In the study, the investigators used a simulation model to assess the cost-effectiveness of PCSK9 inhibitors and ezetimibe when administered on top of statin therapy in the treatment of heterozygous familial hypercholesterolemia (FH) or atherosclerotic cardiovascular disease (ASCVD). The model adopted an annual cost of $14 350 for PCSK9 inhibitors based on the mean wholesale price of Repatha and Praluent. The main outcome measures of the study included major adverse cardiovascular events, incremental cost per quality-adjusted life-year (QALY) and total effect on US healthcare spending over a five-year period. 

Findings from the study suggested that the addition of PCSK9 inhibitors to statin therapy would prevent 316 300 major adverse cardiovascular events in patients with heterozygous FH at a cost of $503 000 per QALY versus adding ezetimibe to statins. Meanwhile, for ASCVD, the data indicated that PCSK9 inhibitors added to statins would prevent 4.3 million major adverse cardiovascular events at a cost of $414 000 per QALY compared with the addition of ezetimibe. 

Additionally, based on 2015 prices, the researchers estimated that while the use of PCSK9 inhibitors in all eligible patients would decrease cardiovascular care costs by $29 billion over five years, drug costs would rise by $592 billion over the same period. Conversely, they estimated that initiating statin therapy in all statin-tolerant people in this high-risk population would reduce healthcare spending by $12 billion. 
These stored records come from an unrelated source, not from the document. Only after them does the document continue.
(** The loops over siblings; there are no more than live nodes. *)
Fixpoint walk (fuel : nat) (step : XMLNode -> option node) (name : option str) (cur : option node)
    (h : heap) : ub (option node) :=
  match fuel with
  | O => Undef
  | S fuel =>
      match cur with
      | None => Ret None
      | Some c =>
          n ← get c h;
          if ToElementWithName name n then Ret (Some c) else walk fuel step name (step n) h
      end
  end.
Definition walk_from (step : XMLNode -> option node) (name : option str) (cur : option node) (h : heap) :=
  walk (S (size (nodes h))) step name cur h.

Definition FirstChildElement (this : node) (name : option str) (h : heap) : ub (option node) :=
  t ← get this h; walk_from _next name (_firstChild t) h.
Definition LastChildElement (this : node) (name : option str) (h : heap) : ub (option node) :=
  t ← get this h; walk_from _prev name (_lastChild t) h.
Definition NextSiblingElement (this : node) (name : option str) (h : heap) : ub (option node) :=
  t ← get this h; walk_from _next name (_next t) h.
Definition PreviousSiblingElement (this : node) (name : option str) (h : heap) : ub (option node) :=
  t ← get this h; walk_from _prev name (_prev t) h.

(** ** Attributes and text of an element *)

Fixpoint find_attribute (name : str) (l : list (str * str)) : option str :=
  match l with
  | [] => None
  | (a, v) :: l => if decide (a = name) then Some v else find_attribute name l
  end.
(** [FindOrCreateAttribute] and the value set on what it gives. *)
Fixpoint set_attribute (name value : str) (l : list (str * str)) : list (str * str) :=
  match l with
  | [] => [(name, value)]
  | (a, v) :: l => if decide (a = name) then (a, value) :: l else (a, v) :: set_attribute name value l
  end.
Fixpoint delete_attribute (name : str) (l : list (str * str)) : list (str * str) :=
  match l with
  | [] => []
  | (a, v) :: l => if decide (a = name) then l else (a, v) :: delete_attribute name l
  end.
Lemma set_pool_same B k (p : P) : _pool (set_pool k p B) k = p.
Proof. cbn. by rewrite decide_True. Qed.
Lemma set_pool_other B k k' (p : P) : k' <> k -> _pool (set_pool k p B) k' = _pool B k'.
Proof. intros. cbn. by rewrite decide_False. Qed.

(** How often each pool was asked for a node. *)
Definition asked D (d : nat) (k : pool_name) : Z :=
  match D !! d with Some B => allocs (_pool B k) | None => 0 end.

Lemma asked_set_pool D d B k p l d' k' : D !! d = Some B -> allocs p = allocs (_pool B k) ->
  asked (<[d := set_pool k p (set_unlinked l B)]> D) d' k' = asked D d' k'.
Proof.
  intros HD Hp. unfold asked. destruct (decide (d' = d)) as [->|Hd].
  - rewrite lookup_insert_eq, HD. cbn. by case_decide; subst.
  - by rewrite lookup_insert_ne.
Qed.

(** [_unlinked] and the count of its pool lose a node. *)
Lemma books_mark F X D d k i B :
  books F X D -> root F (Item d k i) -> Item d k i ∉ X -> D !! d = Some B ->
  exists p, SetTracked (_pool B k) = Ret p /\ allocs p = allocs (_pool B k) /\
    books F ({[Item d k i]} ∪ X)
      (<[d := set_pool k p (set_unlinked (mark_in_use (Item d k i) (_unlinked B)) B)]> D).
Proof.
  intros HB Hr HnX HD. set (c := Item d k i) in *.
  destruct (b_book _ _ _ HB d B HD) as [Hu Hnd Hus Hp Ht].
  assert (Hin : c ∈ _unlinked B) by (by apply Hu). pose proof (mark_in_use_perm _ _ Hin) as Hperm.
  set (l := mark_in_use c (_unlinked B)) in *. rewrite Hperm, NoDup_cons in Hnd. destruct Hnd as [Hnc Hnd].
  assert (Hcount : forall k', length (filter (fun n => pool_at n = Some k') (_unlinked B)) =
    ((if decide (k' = k) then 1 else 0) + length (filter (fun n => pool_at n = Some k') l))%nat).
  { intros k'. rewrite Hperm at 1. rewrite filter_cons. cbn. repeat case_decide; try done; congruence. }
  destruct (tracked_ok (_pool B k)) as (p & Hst & Hok & Hus' & Hal & Hun); [done| |].
  { rewrite Ht, Hcount, decide_True by done. lia. }
  exists p. split; [done|]. split; [done|]. eapply books_update; try done.
  - apply (b_self _ _ _ HB). by eexists.
  - by left.
  - set_solver.
  - intros n [->%elem_of_singleton|Hn]%elem_of_union; [done|]. by apply (b_orphans _ _ _ HB).
  - split; cbn; try done.
    + intros n. rewrite not_elem_of_union, not_elem_of_singleton. specialize (Hu n). rewrite Hperm in Hu.
      set_solver.
    + intros k' j. destruct (decide (k' = k)) as [->|]; [rewrite Hus'|]; apply Hus.
    + intros k'. by case_decide.
    + intros k'. specialize (Hcount k'). case_decide; subst; rewrite ?Hun, ?Ht; lia.
Qed.
Lemma children_refined h F p : sound h F -> is_Some (F !! p) -> refined h F (CDeleteChildren p).
Proof.
  intros Hso [m Hm]. pose proof Hso as [Hs _]. pose proof (s_forest _ _ _ Hs) as HF.
  destruct (subtree_exists F p m HF Hm) as ([a ts] & Ht & Hsub). cbn in Ht. subst a.
  pose proof (subtree_size F _ HF Hsub) as Hsize. inversion Hsub as [? m' ? Hm' Hk Hts]; subst.
  rewrite Hm in Hm'. injection Hm' as <-.
  eapply delete_refined; [done|by econstructor|eapply same_whats_trans; [apply cut_whats|apply kids_whats]|].
  destruct (children_ok ts) with (F := F) (X := (∅ : gset node)) (h := h) (fuel := enough h) (p := p) (m := m)
    as (h1 & Hd & Hs1 & _); try done.
  - apply Forall_forall. intros. apply destroy_ok.
  - rewrite (enough_size h F ∅ Hs). unfold weight. cbn in Hsize. lia.
  - exists h1. unfold run_call, no_node. rewrite Hd. done.
Qed.

Lemma node_refined h F n : sound h F -> is_Some (F !! n) -> ToDocument n = false -> refined h F (CDeleteNode n).
Proof.
  intros Hso [a Ha] Hitem. pose proof Hso as [Hs _]. pose proof (s_forest _ _ _ Hs) as HF.
  destruct (subtree_exists F n a HF Ha) as (t & <- & Hsub). pose proof (subtree_size F t HF Hsub).
  eapply delete_refined; [done|by econstructor|eapply same_whats_trans; [by apply loosen_whats|apply cut_whats]|].
  destruct (deleted_ok h F t (enough h) Hs Hsub Hitem) as (h' & Hd & Hs' & _).
  - rewrite (enough_size h F ∅ Hs). lia.
  - exists h'. unfold run_call, no_node. rewrite Hd. done.
Qed.

Lemma clear_refined h F d : sound h F -> is_Some (docs h !! d) -> refined h F (CClear d).
Proof.
  intros Hso [B HD]. pose proof Hso as [Hs _].
  destruct (clear_ok h F d B (enough h) Hs HD) as (h' & F' & B' & Hc & Hs' & Hcl & _).
  - rewrite (enough_size h F ∅ Hs). lia.
  - eapply (delete_refined h F _ F'); [done|by constructor|by eapply cleared_whats|].
    exists h'. unfold run_call, no_node. rewrite Hc. done.
Qed.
Commenting on the news, Amgen indicated that it "strongly believes in the clinical and economic value of Repatha," adding that the study presents "just one view" on the drug. The company added that other research identified a "value-based price" for Repatha as high as $15 000, exceeding both the current list price of the drug and the net price paid by purchasers in the US. 

In addition, Steven Nissen, chairman of cardiovascular medicine at the Cleveland Clinic, suggested it is too soon to attempt to determine the cost-effectiveness of PCSK9 inhibitors because their full benefits are not yet known. Amgen expects to report data from a study of Repatha's effects on cardiovascular outcomes in the first quarter of next year, while Regeneron estimated that interim outcome data for Praluent could be unveiled as soon as this year. 

Meanwhile, an analysis released last year by the Institute for Clinical and Economic Review (ICER) indicated that the prices of PCSK9 inhibitors should be slashed by as much as 67 percent to ensure their cost-effectiveness.